# [WHAT IS NEEDED]
From the entries below, copy exactly the lines from the one that contains "(** [Math.max(10, Math.min(300, Number(x" through the one that contains "match chatScope with", both included, and only those.

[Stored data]
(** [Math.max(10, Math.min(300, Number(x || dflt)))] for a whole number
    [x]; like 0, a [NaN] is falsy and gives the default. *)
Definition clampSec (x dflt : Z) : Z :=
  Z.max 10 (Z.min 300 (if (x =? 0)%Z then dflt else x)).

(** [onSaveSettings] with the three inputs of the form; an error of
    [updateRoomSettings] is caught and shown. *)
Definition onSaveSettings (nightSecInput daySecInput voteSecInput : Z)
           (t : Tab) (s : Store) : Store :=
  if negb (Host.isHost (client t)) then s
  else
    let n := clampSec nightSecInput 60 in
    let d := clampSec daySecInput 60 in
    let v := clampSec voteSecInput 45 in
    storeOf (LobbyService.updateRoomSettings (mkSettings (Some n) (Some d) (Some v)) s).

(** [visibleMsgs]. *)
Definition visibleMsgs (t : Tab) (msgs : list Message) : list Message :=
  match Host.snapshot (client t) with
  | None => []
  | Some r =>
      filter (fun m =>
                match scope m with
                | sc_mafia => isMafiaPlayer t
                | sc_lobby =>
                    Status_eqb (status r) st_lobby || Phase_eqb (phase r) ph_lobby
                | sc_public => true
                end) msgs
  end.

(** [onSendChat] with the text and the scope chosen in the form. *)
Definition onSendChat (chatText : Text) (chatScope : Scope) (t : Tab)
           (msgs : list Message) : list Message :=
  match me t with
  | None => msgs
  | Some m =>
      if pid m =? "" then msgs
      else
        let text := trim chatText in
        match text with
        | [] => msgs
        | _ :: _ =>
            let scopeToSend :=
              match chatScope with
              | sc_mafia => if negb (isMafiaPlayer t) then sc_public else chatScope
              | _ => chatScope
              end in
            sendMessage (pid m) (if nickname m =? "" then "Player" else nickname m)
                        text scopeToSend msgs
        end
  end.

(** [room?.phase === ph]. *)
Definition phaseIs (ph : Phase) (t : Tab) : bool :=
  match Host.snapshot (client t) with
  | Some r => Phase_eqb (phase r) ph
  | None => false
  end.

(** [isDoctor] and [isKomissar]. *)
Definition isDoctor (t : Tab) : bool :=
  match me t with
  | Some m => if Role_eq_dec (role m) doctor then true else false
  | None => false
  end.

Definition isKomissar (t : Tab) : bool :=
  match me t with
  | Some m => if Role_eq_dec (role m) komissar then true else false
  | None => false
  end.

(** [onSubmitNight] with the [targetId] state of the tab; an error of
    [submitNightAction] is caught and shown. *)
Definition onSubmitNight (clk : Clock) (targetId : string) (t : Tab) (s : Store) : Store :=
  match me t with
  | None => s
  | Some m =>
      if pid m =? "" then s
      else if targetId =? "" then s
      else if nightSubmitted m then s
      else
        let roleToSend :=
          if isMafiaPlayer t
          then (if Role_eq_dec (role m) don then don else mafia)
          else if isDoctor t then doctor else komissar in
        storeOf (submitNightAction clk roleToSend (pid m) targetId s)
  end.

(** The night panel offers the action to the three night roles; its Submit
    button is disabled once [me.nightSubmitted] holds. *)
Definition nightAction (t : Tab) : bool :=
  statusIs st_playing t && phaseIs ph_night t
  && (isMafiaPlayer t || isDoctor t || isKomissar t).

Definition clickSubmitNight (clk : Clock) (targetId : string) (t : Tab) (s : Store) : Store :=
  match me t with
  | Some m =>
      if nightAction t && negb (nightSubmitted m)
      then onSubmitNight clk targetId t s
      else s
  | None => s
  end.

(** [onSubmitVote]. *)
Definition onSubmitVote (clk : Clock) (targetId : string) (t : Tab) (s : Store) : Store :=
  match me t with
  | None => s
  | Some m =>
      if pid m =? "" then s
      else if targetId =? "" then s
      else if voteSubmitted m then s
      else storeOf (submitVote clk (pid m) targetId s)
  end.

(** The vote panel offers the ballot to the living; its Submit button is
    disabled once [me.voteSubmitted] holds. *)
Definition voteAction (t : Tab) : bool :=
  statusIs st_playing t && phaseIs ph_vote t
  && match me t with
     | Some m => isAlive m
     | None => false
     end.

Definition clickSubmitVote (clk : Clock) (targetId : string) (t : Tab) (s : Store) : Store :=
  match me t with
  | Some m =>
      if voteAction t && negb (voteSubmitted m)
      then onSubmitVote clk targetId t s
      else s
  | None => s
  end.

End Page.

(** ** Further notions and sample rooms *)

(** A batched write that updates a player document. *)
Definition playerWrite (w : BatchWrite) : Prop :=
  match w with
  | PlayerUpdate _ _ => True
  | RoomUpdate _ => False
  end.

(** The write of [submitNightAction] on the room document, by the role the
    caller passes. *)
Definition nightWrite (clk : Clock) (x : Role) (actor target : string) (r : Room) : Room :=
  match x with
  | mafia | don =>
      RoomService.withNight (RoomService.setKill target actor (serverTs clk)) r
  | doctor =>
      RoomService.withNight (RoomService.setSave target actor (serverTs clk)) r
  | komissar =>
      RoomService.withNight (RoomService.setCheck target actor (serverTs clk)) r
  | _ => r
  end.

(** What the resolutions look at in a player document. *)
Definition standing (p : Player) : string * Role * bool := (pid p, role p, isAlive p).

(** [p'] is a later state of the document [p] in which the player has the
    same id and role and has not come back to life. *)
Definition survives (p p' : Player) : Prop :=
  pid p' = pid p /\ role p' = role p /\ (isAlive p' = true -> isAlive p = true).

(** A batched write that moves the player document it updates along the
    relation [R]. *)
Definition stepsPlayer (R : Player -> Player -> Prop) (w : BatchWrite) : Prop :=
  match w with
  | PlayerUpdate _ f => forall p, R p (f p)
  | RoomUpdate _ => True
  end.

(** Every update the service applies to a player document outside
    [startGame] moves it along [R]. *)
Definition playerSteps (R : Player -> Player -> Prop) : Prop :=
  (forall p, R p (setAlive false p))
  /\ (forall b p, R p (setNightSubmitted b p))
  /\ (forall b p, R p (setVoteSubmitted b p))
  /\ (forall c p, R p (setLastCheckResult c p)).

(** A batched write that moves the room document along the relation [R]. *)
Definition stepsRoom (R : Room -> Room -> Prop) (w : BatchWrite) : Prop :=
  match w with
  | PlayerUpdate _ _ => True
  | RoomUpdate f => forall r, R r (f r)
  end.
---
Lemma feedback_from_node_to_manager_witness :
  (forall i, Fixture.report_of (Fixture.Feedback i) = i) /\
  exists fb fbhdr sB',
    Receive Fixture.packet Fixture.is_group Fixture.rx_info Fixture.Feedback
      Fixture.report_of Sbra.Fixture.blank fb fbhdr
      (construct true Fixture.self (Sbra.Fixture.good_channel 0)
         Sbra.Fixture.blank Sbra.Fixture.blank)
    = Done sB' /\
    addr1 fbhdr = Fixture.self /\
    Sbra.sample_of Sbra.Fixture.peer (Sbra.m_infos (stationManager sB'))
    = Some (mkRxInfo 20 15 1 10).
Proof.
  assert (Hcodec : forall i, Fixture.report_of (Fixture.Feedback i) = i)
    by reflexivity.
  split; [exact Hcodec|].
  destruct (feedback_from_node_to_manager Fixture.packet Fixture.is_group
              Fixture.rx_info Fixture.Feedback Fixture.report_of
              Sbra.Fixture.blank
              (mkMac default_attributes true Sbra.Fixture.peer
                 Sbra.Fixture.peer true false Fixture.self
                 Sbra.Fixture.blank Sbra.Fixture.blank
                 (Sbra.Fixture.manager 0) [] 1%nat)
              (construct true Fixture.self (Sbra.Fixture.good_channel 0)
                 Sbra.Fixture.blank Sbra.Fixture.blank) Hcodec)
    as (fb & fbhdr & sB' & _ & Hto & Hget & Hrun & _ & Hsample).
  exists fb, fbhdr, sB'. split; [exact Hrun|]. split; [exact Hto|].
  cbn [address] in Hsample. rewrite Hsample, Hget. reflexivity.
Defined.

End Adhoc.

# [EXPECTED ANSWER]
(** [Math.max(10, Math.min(300, Number(x || dflt)))] for a whole number
    [x]; like 0, a [NaN] is falsy and gives the default. *)
Definition clampSec (x dflt : Z) : Z :=
  Z.max 10 (Z.min 300 (if (x =? 0)%Z then dflt else x)).

(** [onSaveSettings] with the three inputs of the form; an error of
    [updateRoomSettings] is caught and shown. *)
Definition onSaveSettings (nightSecInput daySecInput voteSecInput : Z)
           (t : Tab) (s : Store) : Store :=
  if negb (Host.isHost (client t)) then s
  else
    let n := clampSec nightSecInput 60 in
    let d := clampSec daySecInput 60 in
    let v := clampSec voteSecInput 45 in
    storeOf (LobbyService.updateRoomSettings (mkSettings (Some n) (Some d) (Some v)) s).

(** [visibleMsgs]. *)
Definition visibleMsgs (t : Tab) (msgs : list Message) : list Message :=
  match Host.snapshot (client t) with
  | None => []
  | Some r =>
      filter (fun m =>
                match scope m with
                | sc_mafia => isMafiaPlayer t
                | sc_lobby =>
                    Status_eqb (status r) st_lobby || Phase_eqb (phase r) ph_lobby
                | sc_public => true
                end) msgs
  end.

(** [onSendChat] with the text and the scope chosen in the form. *)
Definition onSendChat (chatText : Text) (chatScope : Scope) (t : Tab)
           (msgs : list Message) : list Message :=
  match me t with
  | None => msgs
  | Some m =>
      if pid m =? "" then msgs
      else
        let text := trim chatText in
        match text with
        | [] => msgs
        | _ :: _ =>
            let scopeToSend :=
              match chatScope with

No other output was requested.